** Supplied records **
(* ===== verification/Limits.v ===== *)
(** * Where the guarantees end

    What the program does outside the conditions of the other theorems: damage
    the scan takes for a torn record, bytes a failed write leaves behind the
    log, and single executions, evaluated on a concrete disk and a concrete
    schedule of failures. *)

From S2P Require Import Prelude Go Crc32c Attributes Reader Record Index Cache Legacy FileSystem.
From S2P Require Import Log LogSpec Scan Opening Lock Store StoreSpec Compact CompactSpec.
From S2P Require Import Lifecycle LifecycleSpec Contract Demo Downgrade.
#[local] Open Scope Z_scope.

(** ** Damage the scan takes for a torn record *)








(** ** Writes that fail half way *)

(** [Open] of a log that goes on with something that is no record. *)
Lemma wp_Open_unreadable `{!MapRange} (p : bytes) (rs : list raw) (d : bytes) (o o' : Options)
    (locks : gset bytes) (w : world) :
  p ≠ [] → apply_defaults o = Some o' → [] ∉ IndexedFields o' → p ++ lockFileSuffix ∉ locks →
  Forall stored rs → d ≠ [] → unreadable (version:=logVersion) d →
  on_disk p 0 rs d (files w) → clean w →
  wp (Open p o) (λ r st, ∃ e, r = Err e ∧ errors_Is e ErrCorruptedData = true) (locks, w).
Proof.
  intros Hp Ho Hfields Hfree Hst Hne Hbad Hdisk Hc. unfold clean in Hc.
  apply (wp_Open_free p o o'); try done; [intros; lia|].
  intros w1 Hlk. pose proof (proj2 Hlk) as Hl1. unfold open_locked. apply wp_bind, wp_wrap.
  eapply wp_mono.
  { apply (wp_openAppendLog p logVersion 0 0 (log_records rs ++ d)); [split; [done|split; [lia|done]]|].
    by rewrite (locking_survivor _ _ _ Hlk). }
  intros [log|e| |] w2 [Hk Hr2]; try done.
  2:{ destruct Hr2 as [Hl|[Hm _]]; [|done]. destruct Hk. lia. }
  2:{ destruct Hk. lia. }
  destruct Hr2 as (Hlog & Hv & _). pose proof (within_keeps _ _ _ Hk) as [_ Hl2].
  apply wp_bind, wp_try_store, wp_recover. eapply wp_mono.
  { apply (Iterate_unreadable (F:=fmt5) recover_record p (header_bytes logVersion 0 0) rs d);
      [done|apply length_header|done|done|done|done|unfold clean; lia]. }
  intros r [ic [l w3]] (-> & -> & Hw3). cbn [fst snd] in *.
  apply wp_bind, wp_close_ignored; [apply Hlog|..]; [|intros w4 [_ Hl4]; destruct Hw3; lia].
  intros w4 Hw4. apply wp_throw. split; [|intros L w5 [_ Hl5]; destruct Hw3, Hw4; lia].
  intros L w5 Hw5. by eexists.
Qed.

Lemma unreadable_short_length L d :
  0 ≤ L < recordMinimumLength → unreadable (version:=logVersion) (put32 L ++ d).
Proof.
  intros HL pos. unfold read_next. cbn [logVersion Z.leb Z.compare Pos.compare Pos.compare_cont].
  rewrite readRecordFrom_short_length by done. by eexists _, _.
Qed.

(** C40. A failed write can corrupt the log.  When a [Put] fails half way, the
    bytes it wrote stay behind the end of the log.  The next [Put] that
    succeeds is acknowledged and writes over the beginning of them; what is
    left of them then follows its record in the file.  If that looks like a
    record with a length below the minimum (four zero bytes of the lost value
    are enough), every later [Open] refuses the database with
    [ErrCorruptedData], on a system that works. *)
Theorem failed_write_can_corrupt_log `{!MapRange} (p : bytes) (rs : list raw) (s s1 : Store)
    (w w1 : world) (key1 value1 key2 value2 : bytes) (opts1 opts2 : option attrs) (e1 : error)
    (left rest : bytes) (L : Z) :
  let rec1 := entry false key1 value1 (default ∅ opts1) [] in
  let rec2 := entry false key2 value2 (default ∅ opts2) [] in
  store_ok p 0 rs [] s w → closed s = false → p ≠ [] →
  append_ok key1 value1 (default ∅ opts1) [] → append_ok key2 value2 (default ∅ opts2) [] →
  Put key1 value1 opts1 (s, w) = (Err e1, (s1, w1)) → clean w1 →
  files w1 !! p = Some ((header_bytes logVersion 0 0 ++ log_records rs) ++ left) →
  left ≠ raw_record rec1 →
  drop (length (raw_record rec2)) left = put32 L ++ rest → 0 ≤ L < recordMinimumLength →
  wp (Put key2 value2 opts2) (λ r st, r = Ok tt ∧
    store_ok p 0 (rs ++ [rec2]) (put32 L ++ rest) st.1 st.2 ∧
    ∀ (o o' : Options) (locks : gset bytes), apply_defaults o = Some o' →
      [] ∉ IndexedFields o' → p ++ lockFileSuffix ∉ locks →
      wp (Open p o) (λ r st, ∃ e, r = Err e ∧ errors_Is e ErrCorruptedData = true)
        (locks, World (files st.2) [])) (s1, w1).
Proof.
  intros rec1 rec2 Hs Hcl Hp Hok1 Hok2 Hrun Hc Hfile Hne Hleft HL. unfold clean in Hc.
  assert (closed s1 = false) as Hcl1.
  { pose proof (flags_Put key1 value1 opts1 (s, w)) as Hfl. rewrite Hrun in Hfl.
    injection Hfl as -> _ _ _. done. }
  assert (store_ok p 0 rs left s1 w1) as Hs1.
  { pose proof (wp_Put p rs [] s w key1 value1 opts1 Hs Hcl Hok1) as (_ & _ & Hr).
    rewrite Hrun in Hr. destruct Hr as [_ [[n Hr]|Hr]]; cbn [fst snd] in Hr;
      pose proof (lo_file _ _ _ _ _ (so_log _ _ _ _ _ _ Hr)) as Hf; rewrite Hfile in Hf.
    - injection Hf as Hf%app_inv_head. by rewrite Hf.
    - destruct Hne. rewrite log_records_snoc, drop_nil, app_nil_r, app_assoc in Hf.
      injection Hf as Hf%app_inv_head. done. }
  eapply wp_mono; [by apply (wp_Put p rs left s1 w1 key2 value2 opts2)|].
  intros [[]|e| |] [s2 w2] (_ & Hl & Hr); cbn [fst snd] in *; try done; [|lia..].
  fold rec2 in Hr. rewrite Hleft in Hr. split; [done|]. split; [done|].
  intros o o' locks Ho Hfields Hfree.
  apply (wp_Open_unreadable p (rs ++ [rec2]) (put32 L ++ rest) o o'); try done.
  - apply Hr.
  - by apply unreadable_short_length.
  - apply survivor_main. pose proof (lo_file _ _ _ _ _ (so_log _ _ _ _ _ _ Hr)) as Hf.
    by rewrite <- app_assoc in Hf.
Qed.

(** A [Put] of zeros whose write fails after 100 bytes, and a shorter one. *)
Definition zeros : bytes := replicate 200 Byte.x00.
Definition failed_put : res unit * SS :=
  Put (H:=canonical_range) (str "big") zeros None (demo_store 0, demo_world 0 [] [FailIO 100]).
Definition failed_left : bytes :=
  take 100 (raw_record (entry false (str "big") zeros ∅ [])).
Definition short_rec : raw := entry false (str "s") [] ∅ [].

Lemma failed_put_returns : failed_put.1 = Err (Errorf "failed to append to log" [EIO]).
Proof. vm_compute. reflexivity. Qed.

Lemma failed_put_file :
  files failed_put.2.2 !! demo_path =
  Some ((header_bytes logVersion 0 0 ++ log_records demo_rs) ++ failed_left).
Proof. vm_compute. reflexivity. Qed.

Lemma failed_put_left : drop (length (raw_record short_rec)) failed_left =
  put32 0 ++ drop 4 (drop (length (raw_record short_rec)) failed_left).
Proof. vm_compute. reflexivity. Qed.

Lemma small_append_ok key value :
  len key ≤ maxKeySize → len value ≤ maxValueSize → append_ok key value ∅ [].
Proof.
  intros Hk Hv. split; [done|]. split; [done|]. split; [by vm_compute|].
  split; [constructor|]. split; [by vm_compute|]. split; [done|by vm_compute].
Qed.

Lemma failed_write_can_corrupt_log_witness :
  wp (Put (H:=canonical_range) (str "s") [] None) (λ r st, r = Ok tt ∧
    store_ok demo_path 0 (demo_rs ++ [short_rec])
      (put32 0 ++ drop 4 (drop (length (raw_record short_rec)) failed_left)) st.1 st.2 ∧
    ∀ (o o' : Options) (locks : gset bytes), apply_defaults o = Some o' →
      [] ∉ IndexedFields o' → demo_path ++ lockFileSuffix ∉ locks →
      wp (Open (H:=canonical_range) demo_path o)
        (λ r st, ∃ e, r = Err e ∧ errors_Is e ErrCorruptedData = true)
        (locks, World (files st.2) [])) (failed_put.2.1, failed_put.2.2).
Proof.
  apply (failed_write_can_corrupt_log (H:=canonical_range) demo_path demo_rs (demo_store 0)
    failed_put.2.1 (demo_world 0 [] [FailIO 100]) failed_put.2.2 (str "big") zeros (str "s") []
    None None (Errorf "failed to append to log" [EIO]) failed_left
    (drop 4 (drop (length (raw_record short_rec)) failed_left)) 0).
  - apply demo_ok.
  - done.
  - done.
  - by apply small_append_ok; vm_compute.
  - by apply small_append_ok; vm_compute.
  - rewrite <- surjective_pairing. exact (pair_run failed_put _ failed_put_returns).
  - vm_compute. reflexivity.
  - exact failed_put_file.
  - intros Heq%(f_equal length). vm_compute in Heq. lia.
  - exact failed_put_left.
  - done.
Defined.

(** ** Single executions *)

#[local] Existing Instance canonical_range.

(** What [Open] reported, the keys of the store and the file it left. *)
Definition opened_as (r : res (Store * fileLock) * OS) : option (list bytes * option bytes) :=
  match r with
  | (Ok (s, _), (_, w)) => Some (Keys s, files w !! demo_path)
  | _ => None
  end.

(** Installing the compacted log fails, and so does putting the old one back. *)
Definition twice_failed_compaction : res unit * SS :=
  Compact (demo_store 0, demo_world 0 [] (replicate 14 Pass ++ [FailIO 0; FailIO 0])).
Definition open_after_failures : res (Store * fileLock) * OS :=
  Open demo_path demo_options (∅, World (files twice_failed_compaction.2.2) []).

(** [Compact] then reopens the missing log, which creates an empty one; the
    next [Open] takes it for the database and deletes both complete copies. *)
Example double_failure_loses_database :
  (∃ e, twice_failed_compaction.1 = Err e) ∧
  files twice_failed_compaction.2.2 !! (demo_path ++ compactionBackupSuffix) =
    Some (demo_file 0 []) ∧
  opened_as open_after_failures = Some ([], Some (header_bytes logVersion 0 0)) ∧
  files open_after_failures.2.2 !! (demo_path ++ compactionReadySuffix) = None ∧
  files open_after_failures.2.2 !! (demo_path ++ compactionBackupSuffix) = None.
Proof. vm_compute. split; [by eexists|done]. Qed.

(** ** A crash while a database is created *)

(** The process dies in the first [Open] of a path, after five bytes of the
    header. *)
Definition crashed_creation : res (Store * fileLock) * OS :=
  Open demo_path demo_options (∅, World ∅ (replicate 13 Pass ++ [DieIO 5])).

(** A partly written header is not recovered: every later [Open] refuses the
    path as corrupted, although nothing was ever stored there. *)
Example torn_header_is_refused :
  let w := crashed_creation.2.2 in
  crashed_creation.1 = Crash ∧ length <$> files w !! demo_path = Some 5%nat ∧
  match Open demo_path demo_options (∅, World (files w) []) with
  | (Err e, _) => errors_Is e ErrCorruptedData = true
  | _ => False
  end.
Proof. vm_compute. by split_and!. Qed.

(** ** Downgrade and its source *)

(** What [Downgrade] reported and the files it left, lock files aside. *)
Definition downgrade_run (src dst : bytes) (fs : gmap bytes bytes) : bool * option bytes * option bytes :=
  match Downgrade src dst {| Version := 4; Overwrite := false |} (∅, World fs []) with
  | (r, (_, w)) => (match r with Ok _ => true | _ => false end, files w !! src, files w !! dst)
  end.

(** A source that does not exist is created, as an empty log, and so is its
    downgrade: [Downgrade] reports success. *)
Example downgrade_creates_missing_source :
  downgrade_run demo_path (str "old") ∅ =
    (true, Some (header_bytes logVersion 0 0), Some (header_bytes 4 0 0)).
Proof. vm_compute. reflexivity. Qed.

(** ** The cache *)

(** [SetCapacity] with a negative capacity never ends: the eviction loop
    runs while the list is longer than the capacity, and evicting from an
    empty list does nothing. *)
Theorem negative_capacity_never_ends fuel cap os c vs :
  Forall cache_op_ok os → cache_run os (newLRUCache 1) = Some (vs, c) → cap < 0 →
  cache_SetCapacity fuel cap c = None.
Proof.
  intros Hos Hrun Hcap.
  destruct (cache_run_refines os (newLRUCache 1)) as (c' & Hrun' & Hc' & _);
    [apply newLRUCache_inv|by split; simpl; lia|done|].
  rewrite Hrun in Hrun'. injection Hrun' as _ ->. apply evict_over_negative; [|done].
  by destruct Hc'.
Qed.

Lemma negative_capacity_never_ends_witness :
  cache_SetCapacity 1000 (-1) (cache_Put (str "a") (str "1") (newLRUCache 1)) = None.
Proof.
  by apply (negative_capacity_never_ends 1000 (-1) [CPut (str "a") (str "1")] _ [None]);
    [repeat constructor|reflexivity|].
Defined.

** Task brief **
Please give an exact copy of the entries above, from the line with "compactionReadySuffix) = None ∧" down to the line with "intros Hos Hrun Hcap.", inclusive, and nothing else.

** The answer **
  files open_after_failures.2.2 !! (demo_path ++ compactionReadySuffix) = None ∧
  files open_after_failures.2.2 !! (demo_path ++ compactionBackupSuffix) = None.
Proof. vm_compute. split; [by eexists|done]. Qed.

(** ** A crash while a database is created *)

(** The process dies in the first [Open] of a path, after five bytes of the
    header. *)
Definition crashed_creation : res (Store * fileLock) * OS :=
  Open demo_path demo_options (∅, World ∅ (replicate 13 Pass ++ [DieIO 5])).

(** A partly written header is not recovered: every later [Open] refuses the
    path as corrupted, although nothing was ever stored there. *)
Example torn_header_is_refused :
  let w := crashed_creation.2.2 in
  crashed_creation.1 = Crash ∧ length <$> files w !! demo_path = Some 5%nat ∧
  match Open demo_path demo_options (∅, World (files w) []) with
  | (Err e, _) => errors_Is e ErrCorruptedData = true
  | _ => False
  end.
Proof. vm_compute. by split_and!. Qed.

(** ** Downgrade and its source *)

(** What [Downgrade] reported and the files it left, lock files aside. *)
Definition downgrade_run (src dst : bytes) (fs : gmap bytes bytes) : bool * option bytes * option bytes :=
  match Downgrade src dst {| Version := 4; Overwrite := false |} (∅, World fs []) with
  | (r, (_, w)) => (match r with Ok _ => true | _ => false end, files w !! src, files w !! dst)
  end.

(** A source that does not exist is created, as an empty log, and so is its
    downgrade: [Downgrade] reports success. *)
Example downgrade_creates_missing_source :
  downgrade_run demo_path (str "old") ∅ =
    (true, Some (header_bytes logVersion 0 0), Some (header_bytes 4 0 0)).
Proof. vm_compute. reflexivity. Qed.

(** ** The cache *)

(** [SetCapacity] with a negative capacity never ends: the eviction loop
    runs while the list is longer than the capacity, and evicting from an
    empty list does nothing. *)
Theorem negative_capacity_never_ends fuel cap os c vs :
  Forall cache_op_ok os → cache_run os (newLRUCache 1) = Some (vs, c) → cap < 0 →
  cache_SetCapacity fuel cap c = None.
Proof.
  intros Hos Hrun Hcap.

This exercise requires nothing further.